This repository contains code to create input for an annotation task. In this task, property-concept pairs should be annotated with semantic relations. The property-concept pairs were collected from various resources (https://github.com/cltl/semantic_property_dataset).
The motivation of this data set is described in this paper:
@inproceedings{sommerauer-2020-why, title={Why is penguin more similar to polar bear than to sea gull? Analyzing conceptual knowledge in distributional models}, author={Sommerauer, Pia}, booktitle={Proceedings of the 58th Annual Meeting of the Association for Computational Linguistics: Student Research Workshop}, year={in press}}
The collection of property-concept pairs to be annotated is outlined in this paper:
@inproceedings{sommerauer-etal-2019-towards, Address = {Wroclaw, Poland}, Author = {Sommerauer, Pia and Fokkens, Antske and Vossen, Piek}, Booktitle = {Proceedings of the 10th Global Wordnet Conference}, Pages = {85--95}, Title = {Towards Interpretable, Data-derived Distributional Semantic Representations for Reasoning: A Dataset of Properties and Concepts}, Url = {https://clarin-pl.eu/dspace/handle/11321/718}, Year = {2019}, Bdsk-Url-1 = {https://clarin-pl.eu/dspace/handle/11321/718 }}
Please use these references if you are using this repository in your research.
The annotation task is set up as follows: Participants are presented with short descriptions of a relation between a property and a concept and asked to indicate whether they agree or disagree with the description.
Example of a single instance in the annotation task
We run the task using the Lingoturk framework (https://github.com/FlorianPusse/Lingoturk) and distribute it via the platform Prolific (https://www.prolific.co/).
You can try out the task using a small demo set.
(1) Create all questions of a run of your experiment. Each question will receive a unique identifier. Do not change them anymore.
Each question consists of:
- property
- concept
- relation
- sentence describing the concept-property-relation
- a positive example of such a relation
- a negative example of such a relation
- pos and neg example property
- pos and neg example concept
- source of the property-concept pair
Exclude concepts and update dataset:
- Follow instructions in this notebook: scripts/Filter pairs
- Replace concepts with concepts from the full candidate set by running:
cd scripts/
python replace_excluded_conepts.py [property] [collection]
- Then update the dataset by running:
python update_dataset.py
The resampled set is stored in data/resampled/
Important note: From now on, only data in data/resampled/
will be used for question generation. (update November 27, 2020)
To create the questions, run:
cd scripts/
python create_questions.py [run number]
Replace [run number]
with the experiment run. Currently, I created run3. The run number determines which descriptions of relations will be used (stored in templates/
). The examples are taken from examples/
.
Update November 27, 2020: As of now, questions will only be created based on updated data (stored in data/resampled)
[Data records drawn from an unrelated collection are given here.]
(** X18. An export requested while the export flag is set starts no second
    worker: the component state and the saved files are as they were,
    whatever the manuscript holds. *)
Theorem export_request_while_exporting :
  forall nanoidValue pdfRefCurrent html2canvas w,
    isExportingPdf (app w) = true ->
    let r := exportRequest nanoidValue pdfRefCurrent html2canvas w in
    completion r = Normal tt
    /\ app (final r) = app w
    /\ savedFiles (final r) = savedFiles w
    /\ gatewayLog (final r) = gatewayLog w
    /\ nanoCalls (final r) = nanoCalls w.
Proof.
  intros nano ref canvas w He r. subst r.
  assert (K : set_isExportingPdf true (app w) = app w).
  { destruct (app w). cbn in He. subst. reflexivity. }
  assert (R : exists tr,
             exportRequest nano ref canvas w
             = mkRun (Normal tt) (withApp w (app w)) tr).
  { unfold exportRequest, handleExportPdf, afterRender.
    rewrite bind_captured. unfold bind at 1. rewrite bind_captured.
    destruct (JsString.truthy (JsString.trim (storyContent (app w))));
      cbn [setIsExportingPdf setState ret completion final trace];
      rewrite bind_captured; cbn [app withApp].
    - rewrite K, He. eexists. reflexivity.
    - rewrite He. exists []. unfold withApp. now rewrite <- World_eta. }
  destruct R as [tr ->]. repeat split.
Qed.
Lemma total_mono f g m : (forall i x, m !! i = Some x -> f i x <= g i x) -> total f m <= total g m.
Proof.
  induction m as [|i x m Hi IH] using map_ind; intros H; [by rewrite !total_empty|].
  rewrite !total_insert_new by done. specialize (H i x (lookup_insert_eq _ _ _)) as Hx.
  assert (total f m <= total g m); [|lia]. apply IH. intros j y Hj. apply H. rewrite lookup_insert_ne; congruence.
Qed.

(** At most one positive entry, when the sum is at most one. *)
Lemma total_unique f m i j x y : (forall j y, m !! j = Some y -> 0 <= f j y) -> total f m <= 1 ->
  m !! i = Some x -> m !! j = Some y -> 0 < f i x -> 0 < f j y -> i = j.
Proof.
  intros H H1 Hi Hj Hx Hy. destruct (decide (i = j)) as [|Hn]; [done|].
  assert (f j y <= total f (delete i m)).
  { apply total_ge; [|by rewrite lookup_delete_ne]. intros u z [_ Hu]%lookup_delete_Some. by apply H. }
  rewrite (total_delete _ _ _ x) in *; auto. lia.
Qed.

End total.

(** How often a number occurs in a list. *)
Definition occurs (x : nat) (l : list nat) : Z := Z.of_nat (length (filter (eq x) l)).

Lemma occurs_nonneg x l : 0 <= occurs x l.
Proof. unfold occurs. lia. Qed.

Lemma occurs_app x l l' : occurs x (l ++ l') = occurs x l + occurs x l'.
Proof. unfold occurs. rewrite filter_app, length_app. lia. Qed.

Lemma occurs_cons x y l : occurs x (y :: l) = (if decide (x = y) then 1 else 0) + occurs x l.
Proof. unfold occurs. rewrite filter_cons. case_decide; simpl; lia. Qed.

Lemma occurs_nil x : occurs x [] = 0.
Proof. done. Qed.

Lemma occurs_elem x l : x ∈ l <-> 0 < occurs x l.
Proof.
  induction l as [|y l IH]; [rewrite occurs_nil; set_solver by lia|].
  rewrite occurs_cons, elem_of_cons, IH. pose proof (occurs_nonneg x l).
  case_decide; intuition lia.
Qed.

Lemma occurs_NoDup l : (forall x, occurs x l <= 1) -> NoDup l.
Proof.
  induction l as [|y l IH]; intros H; constructor.
  - rewrite occurs_elem. specialize (H y). rewrite occurs_cons, decide_True in H by done. lia.
  - apply IH. intros x. specialize (H x). rewrite occurs_cons in H. case_decide; lia.
Qed.
(** The TLB loop is [list_find]. *)
Lemma tlb_search_spec (t : list TranslationEntry) vpn :
  Z.of_nat (length t) = TLBSize -> 0 <= vpn < 2 ^ 25 ->
  searchZ 0 TLBSize (fun i =>
    let* e := zget t i in
    Ret (if valid e && (virtualPage e =? s32 vpn) then Some i else None)) =
  Ret (match list_find (fun e => valid e = true /\ virtualPage e = vpn) t with
       | Some (i, e) => Some (Z.of_nat i) | None => None end).
Proof.
  intros Ht Hv. rewrite s32_id by (unfold is_s32; lia).
  rewrite (searchZ_list_find (fun e => valid e = true /\ virtualPage e = vpn)
    (fun i _ => Z.of_nat i) t); [done|done|].
  intros i e He. rewrite (zget_lookup _ _ e), rbind_Ret by (lia || by rewrite Nat2Z.id).
  do 2 f_equal. destruct (valid e) eqn:?, (Z.eqb_spec (virtualPage e) vpn); case_decide;
    naive_solver.
Qed.

Lemma find_entry_spec m vpn : wf_mmu m -> 0 <= vpn < 2 ^ 25 ->
  find_entry m vpn =
  Ret (match mmu_lookup m vpn with inl x => inl x | inr (p, _) => inr p end).
Proof.
  intros [_ Ht] Hv. unfold find_entry, mmu_lookup.
  destruct (tlb m) as [t|] eqn:Etlb, (pageTable m) as [pt|] eqn:Ept; try done.
  - rewrite tlb_search_spec by done. simpl.
    by destruct (list_find _ t) as [[? ?]|].
  - unfold load_entry. simpl. rewrite Ept. rewrite Z.geb_leb.
    destruct (Z.leb_spec (pageTableSize m) vpn).
    + by rewrite decide_False by lia.
    + rewrite decide_True by lia. destruct (zget_spec pt vpn) as (e & -> & ->); [lia|]. simpl.
      by destruct (valid e).
Qed.

(** The entry a lookup finds can be read and written in place. *)
Lemma mmu_lookup_store m vpn p e : wf_mmu m -> 0 <= vpn ->
  mmu_lookup m vpn = inr (p, e) ->
  valid e = true /\ load_entry m p = Ret e /\
  forall e', same_entry e e' ->
    exists m', store_entry m p e' = Ret m' /\ wf_mmu m' /\ same_mapping m m'.
Proof.
  intros [Hmem Ht] Hv. unfold mmu_lookup, load_entry, store_entry.
  assert (Hins : forall (t : list TranslationEntry) (i : nat) e', t !! i = Some e -> same_entry e e' ->
    Forall2 same_entry t (<[i := e']> t)).
  { intros t i e' Hi He. rewrite <- (list_insert_id t i e) at 1 by done.
    apply Forall2_insert; [by apply reflexivity|done]. }
  destruct (tlb m) as [t|] eqn:Etlb, (pageTable m) as [pt|] eqn:Ept; try done; simpl.
  - destruct (list_find _ t) as [[i x]|] eqn:Hf; [|done]. intros [= <- <-].
    apply list_find_Some in Hf as (Hl & [? ?] & _).
    apply lookup_lt_Some in Hl as ?. simpl. rewrite Etlb. repeat split; [done| |].
    { apply zget_lookup; [lia|by rewrite Nat2Z.id]. }
    intros e' He. rewrite zset_in by lia. rewrite Nat2Z.id. simpl.
    eexists. split; [done|]. split; split; simpl; try done.
    + rewrite Ept. by rewrite length_insert.
    + rewrite Etlb. constructor. by apply Hins.
  - case_decide; [|done]. destruct (pt !! Z.to_nat vpn) as [x|] eqn:Hl; [|done].
    destruct (valid x) eqn:Hvx; [|done]. intros [= <- <-].
    apply lookup_lt_Some in Hl as ?. simpl. rewrite Ept. repeat split; [done| |].
    { by apply zget_lookup. }
    intros e' He. rewrite zset_in by lia. simpl.
    eexists. split; [done|]. split; split; simpl; try done.
    + rewrite Etlb. by rewrite length_insert.
    + rewrite Ept. constructor. by apply Hins.
Qed.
(2) Create batches of questions which have not been annotated yet as you go.
cd scripts/
python create_batch.py [run] [prolific completion-url] [n_participants]
Replace [prolific completion-url]
with the completion url you received from Prolific when setting up the task on the platform. Replace [n_participants]
with either the number of participants (used to calculate a suggested reward) or'test' (for testing).
(3) Launch the task:
- Upload your input to your Lingoturk platform
- Link the task to your Prolific Task
- Publish
The link to the annotated dataset will be made available here.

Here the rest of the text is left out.